◆ **What you should do**
Exactly the lines below from the one with "unfold Js.trim. split; [|split]." up to and including the one with "is one of the" make up the answer, with nothing else added.

◆ **Records for this exercise**
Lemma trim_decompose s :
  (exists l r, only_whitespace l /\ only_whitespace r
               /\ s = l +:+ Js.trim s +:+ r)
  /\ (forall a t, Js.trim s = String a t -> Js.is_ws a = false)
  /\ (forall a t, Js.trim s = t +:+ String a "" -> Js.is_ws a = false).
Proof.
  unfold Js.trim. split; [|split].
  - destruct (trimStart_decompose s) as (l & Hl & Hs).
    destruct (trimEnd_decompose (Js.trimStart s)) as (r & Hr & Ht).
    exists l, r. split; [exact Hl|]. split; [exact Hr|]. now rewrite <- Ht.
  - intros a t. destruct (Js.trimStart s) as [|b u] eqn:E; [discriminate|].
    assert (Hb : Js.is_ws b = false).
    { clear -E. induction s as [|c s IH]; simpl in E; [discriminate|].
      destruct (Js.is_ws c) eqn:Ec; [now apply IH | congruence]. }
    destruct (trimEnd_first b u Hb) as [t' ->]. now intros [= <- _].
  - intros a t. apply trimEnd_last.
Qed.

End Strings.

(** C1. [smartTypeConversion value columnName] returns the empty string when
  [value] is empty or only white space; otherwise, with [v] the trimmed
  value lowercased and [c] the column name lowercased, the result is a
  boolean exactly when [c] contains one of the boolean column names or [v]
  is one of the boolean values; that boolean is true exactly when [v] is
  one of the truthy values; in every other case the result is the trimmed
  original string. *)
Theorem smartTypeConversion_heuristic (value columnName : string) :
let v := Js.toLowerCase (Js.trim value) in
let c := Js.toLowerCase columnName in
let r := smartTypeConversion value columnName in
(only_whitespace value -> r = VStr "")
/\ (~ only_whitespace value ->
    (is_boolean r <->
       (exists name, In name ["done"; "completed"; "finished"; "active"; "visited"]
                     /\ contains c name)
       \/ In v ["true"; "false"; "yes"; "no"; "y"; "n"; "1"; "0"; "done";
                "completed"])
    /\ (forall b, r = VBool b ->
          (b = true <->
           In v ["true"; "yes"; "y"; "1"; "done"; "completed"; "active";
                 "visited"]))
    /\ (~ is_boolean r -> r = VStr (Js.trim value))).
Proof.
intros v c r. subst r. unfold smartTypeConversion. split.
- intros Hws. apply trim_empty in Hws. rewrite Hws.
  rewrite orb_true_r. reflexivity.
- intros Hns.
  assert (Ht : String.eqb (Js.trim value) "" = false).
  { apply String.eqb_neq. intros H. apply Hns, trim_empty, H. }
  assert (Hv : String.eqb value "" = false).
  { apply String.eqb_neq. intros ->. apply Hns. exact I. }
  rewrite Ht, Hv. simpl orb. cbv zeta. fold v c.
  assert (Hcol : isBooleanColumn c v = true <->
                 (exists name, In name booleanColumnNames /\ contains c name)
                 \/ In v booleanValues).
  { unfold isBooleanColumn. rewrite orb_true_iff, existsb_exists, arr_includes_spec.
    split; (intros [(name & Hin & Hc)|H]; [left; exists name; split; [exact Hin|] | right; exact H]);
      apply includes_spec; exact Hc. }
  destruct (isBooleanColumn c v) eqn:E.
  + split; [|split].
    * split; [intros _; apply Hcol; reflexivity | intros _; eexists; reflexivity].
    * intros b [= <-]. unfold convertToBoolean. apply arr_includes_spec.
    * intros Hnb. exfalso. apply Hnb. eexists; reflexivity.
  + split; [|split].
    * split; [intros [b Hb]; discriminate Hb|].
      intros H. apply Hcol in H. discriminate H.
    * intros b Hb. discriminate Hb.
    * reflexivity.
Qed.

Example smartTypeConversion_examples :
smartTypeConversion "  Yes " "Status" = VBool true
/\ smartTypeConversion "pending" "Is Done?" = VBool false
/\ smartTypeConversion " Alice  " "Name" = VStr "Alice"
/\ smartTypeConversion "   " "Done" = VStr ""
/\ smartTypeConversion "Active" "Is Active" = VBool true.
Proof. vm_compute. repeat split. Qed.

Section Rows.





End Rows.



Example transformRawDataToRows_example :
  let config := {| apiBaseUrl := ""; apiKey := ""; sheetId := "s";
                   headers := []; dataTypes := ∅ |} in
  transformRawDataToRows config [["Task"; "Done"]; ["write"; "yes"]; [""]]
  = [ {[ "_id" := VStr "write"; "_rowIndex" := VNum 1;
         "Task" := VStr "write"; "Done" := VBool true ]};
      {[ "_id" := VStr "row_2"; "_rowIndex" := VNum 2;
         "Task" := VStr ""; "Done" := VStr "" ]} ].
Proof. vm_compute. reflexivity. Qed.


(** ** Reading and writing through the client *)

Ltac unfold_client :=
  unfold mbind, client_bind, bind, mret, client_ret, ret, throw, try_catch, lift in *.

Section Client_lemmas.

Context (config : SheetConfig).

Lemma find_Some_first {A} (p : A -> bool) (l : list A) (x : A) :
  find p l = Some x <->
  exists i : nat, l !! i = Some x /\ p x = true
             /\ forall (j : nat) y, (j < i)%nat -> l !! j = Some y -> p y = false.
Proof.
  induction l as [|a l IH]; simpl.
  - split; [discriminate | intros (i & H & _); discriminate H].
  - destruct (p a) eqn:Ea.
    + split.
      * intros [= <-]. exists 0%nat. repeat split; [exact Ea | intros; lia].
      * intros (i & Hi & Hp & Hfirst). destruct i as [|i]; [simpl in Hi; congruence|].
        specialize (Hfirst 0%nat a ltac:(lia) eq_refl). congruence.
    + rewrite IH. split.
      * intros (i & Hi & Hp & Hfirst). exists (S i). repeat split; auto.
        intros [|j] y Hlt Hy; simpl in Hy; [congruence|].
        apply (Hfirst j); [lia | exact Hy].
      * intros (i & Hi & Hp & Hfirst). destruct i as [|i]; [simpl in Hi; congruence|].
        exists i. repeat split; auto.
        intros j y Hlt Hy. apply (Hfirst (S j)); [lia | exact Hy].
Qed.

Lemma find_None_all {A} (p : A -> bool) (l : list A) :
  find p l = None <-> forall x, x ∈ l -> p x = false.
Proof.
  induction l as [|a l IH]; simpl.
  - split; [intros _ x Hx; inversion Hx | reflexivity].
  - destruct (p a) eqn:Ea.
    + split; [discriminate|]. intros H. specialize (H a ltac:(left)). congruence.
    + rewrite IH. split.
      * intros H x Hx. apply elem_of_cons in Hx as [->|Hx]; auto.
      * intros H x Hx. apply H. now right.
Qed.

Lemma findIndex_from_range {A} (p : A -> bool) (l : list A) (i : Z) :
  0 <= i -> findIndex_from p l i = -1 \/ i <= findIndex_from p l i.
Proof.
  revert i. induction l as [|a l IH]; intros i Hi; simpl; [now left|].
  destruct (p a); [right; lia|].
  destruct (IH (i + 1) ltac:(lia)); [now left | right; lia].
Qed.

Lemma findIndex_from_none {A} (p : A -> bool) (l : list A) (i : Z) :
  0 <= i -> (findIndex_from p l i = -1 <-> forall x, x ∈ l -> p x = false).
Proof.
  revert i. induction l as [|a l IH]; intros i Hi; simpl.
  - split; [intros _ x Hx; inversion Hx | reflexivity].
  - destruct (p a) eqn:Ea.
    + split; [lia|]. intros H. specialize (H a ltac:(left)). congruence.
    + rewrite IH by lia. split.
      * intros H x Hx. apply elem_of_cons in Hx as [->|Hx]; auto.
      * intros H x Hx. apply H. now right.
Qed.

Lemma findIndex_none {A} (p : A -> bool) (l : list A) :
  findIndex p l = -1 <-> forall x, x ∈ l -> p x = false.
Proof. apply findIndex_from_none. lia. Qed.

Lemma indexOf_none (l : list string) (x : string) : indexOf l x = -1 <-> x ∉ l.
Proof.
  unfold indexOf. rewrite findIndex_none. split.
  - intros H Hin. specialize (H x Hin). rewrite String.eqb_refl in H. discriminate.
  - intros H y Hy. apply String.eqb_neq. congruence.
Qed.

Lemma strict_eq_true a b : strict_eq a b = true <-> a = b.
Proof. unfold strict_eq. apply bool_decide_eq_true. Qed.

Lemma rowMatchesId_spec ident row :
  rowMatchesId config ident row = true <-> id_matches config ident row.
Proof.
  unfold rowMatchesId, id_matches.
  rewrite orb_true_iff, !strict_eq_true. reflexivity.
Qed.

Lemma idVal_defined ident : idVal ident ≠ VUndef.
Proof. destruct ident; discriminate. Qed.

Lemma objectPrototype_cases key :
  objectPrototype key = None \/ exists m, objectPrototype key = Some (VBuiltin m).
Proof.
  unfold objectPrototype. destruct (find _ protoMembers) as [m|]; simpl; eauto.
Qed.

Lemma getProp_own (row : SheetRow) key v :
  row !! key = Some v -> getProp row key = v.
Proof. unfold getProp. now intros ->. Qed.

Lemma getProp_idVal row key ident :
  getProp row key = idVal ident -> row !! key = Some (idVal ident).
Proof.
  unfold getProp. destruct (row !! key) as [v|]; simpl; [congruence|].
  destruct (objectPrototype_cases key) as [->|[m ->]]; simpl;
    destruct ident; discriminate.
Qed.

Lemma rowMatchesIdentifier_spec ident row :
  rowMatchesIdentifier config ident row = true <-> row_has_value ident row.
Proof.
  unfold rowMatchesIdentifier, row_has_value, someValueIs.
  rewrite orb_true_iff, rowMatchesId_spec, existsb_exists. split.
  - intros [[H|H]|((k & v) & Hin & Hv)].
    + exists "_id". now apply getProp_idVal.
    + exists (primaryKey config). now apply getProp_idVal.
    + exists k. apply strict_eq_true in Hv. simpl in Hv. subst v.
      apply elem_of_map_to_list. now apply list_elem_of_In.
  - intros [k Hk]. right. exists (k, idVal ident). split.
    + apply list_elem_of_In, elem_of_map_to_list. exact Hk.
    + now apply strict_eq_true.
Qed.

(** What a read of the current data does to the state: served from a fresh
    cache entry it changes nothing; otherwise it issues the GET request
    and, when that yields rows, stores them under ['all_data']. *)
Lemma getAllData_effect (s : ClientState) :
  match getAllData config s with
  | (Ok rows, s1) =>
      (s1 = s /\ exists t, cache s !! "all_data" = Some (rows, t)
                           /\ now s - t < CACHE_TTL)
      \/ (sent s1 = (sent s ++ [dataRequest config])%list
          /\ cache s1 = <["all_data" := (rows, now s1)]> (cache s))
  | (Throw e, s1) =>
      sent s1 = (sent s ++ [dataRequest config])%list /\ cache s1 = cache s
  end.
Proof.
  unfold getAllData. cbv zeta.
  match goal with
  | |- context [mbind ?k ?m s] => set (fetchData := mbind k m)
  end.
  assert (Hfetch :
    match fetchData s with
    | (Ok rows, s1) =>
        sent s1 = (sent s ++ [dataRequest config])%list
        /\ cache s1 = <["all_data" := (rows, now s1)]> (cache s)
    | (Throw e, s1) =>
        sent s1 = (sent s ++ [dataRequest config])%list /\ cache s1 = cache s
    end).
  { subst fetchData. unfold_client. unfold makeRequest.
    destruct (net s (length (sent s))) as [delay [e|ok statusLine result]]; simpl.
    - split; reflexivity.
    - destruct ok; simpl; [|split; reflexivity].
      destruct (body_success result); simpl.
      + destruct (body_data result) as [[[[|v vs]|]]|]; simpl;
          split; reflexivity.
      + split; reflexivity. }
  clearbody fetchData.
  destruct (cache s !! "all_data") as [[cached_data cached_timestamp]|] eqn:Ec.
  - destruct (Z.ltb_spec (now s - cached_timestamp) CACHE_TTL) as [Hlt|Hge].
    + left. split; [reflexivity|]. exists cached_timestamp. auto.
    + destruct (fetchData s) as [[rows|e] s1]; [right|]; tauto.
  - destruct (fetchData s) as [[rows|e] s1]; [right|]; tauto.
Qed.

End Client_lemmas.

◆ **Written response**
  unfold Js.trim. split; [|split].
  - destruct (trimStart_decompose s) as (l & Hl & Hs).
    destruct (trimEnd_decompose (Js.trimStart s)) as (r & Hr & Ht).
    exists l, r. split; [exact Hl|]. split; [exact Hr|]. now rewrite <- Ht.
  - intros a t. destruct (Js.trimStart s) as [|b u] eqn:E; [discriminate|].
    assert (Hb : Js.is_ws b = false).
    { clear -E. induction s as [|c s IH]; simpl in E; [discriminate|].
      destruct (Js.is_ws c) eqn:Ec; [now apply IH | congruence]. }
    destruct (trimEnd_first b u Hb) as [t' ->]. now intros [= <- _].
  - intros a t. apply trimEnd_last.
Qed.

End Strings.

(** C1. [smartTypeConversion value columnName] returns the empty string when
  [value] is empty or only white space; otherwise, with [v] the trimmed
  value lowercased and [c] the column name lowercased, the result is a
  boolean exactly when [c] contains one of the boolean column names or [v]
  is one of the boolean values; that boolean is true exactly when [v] is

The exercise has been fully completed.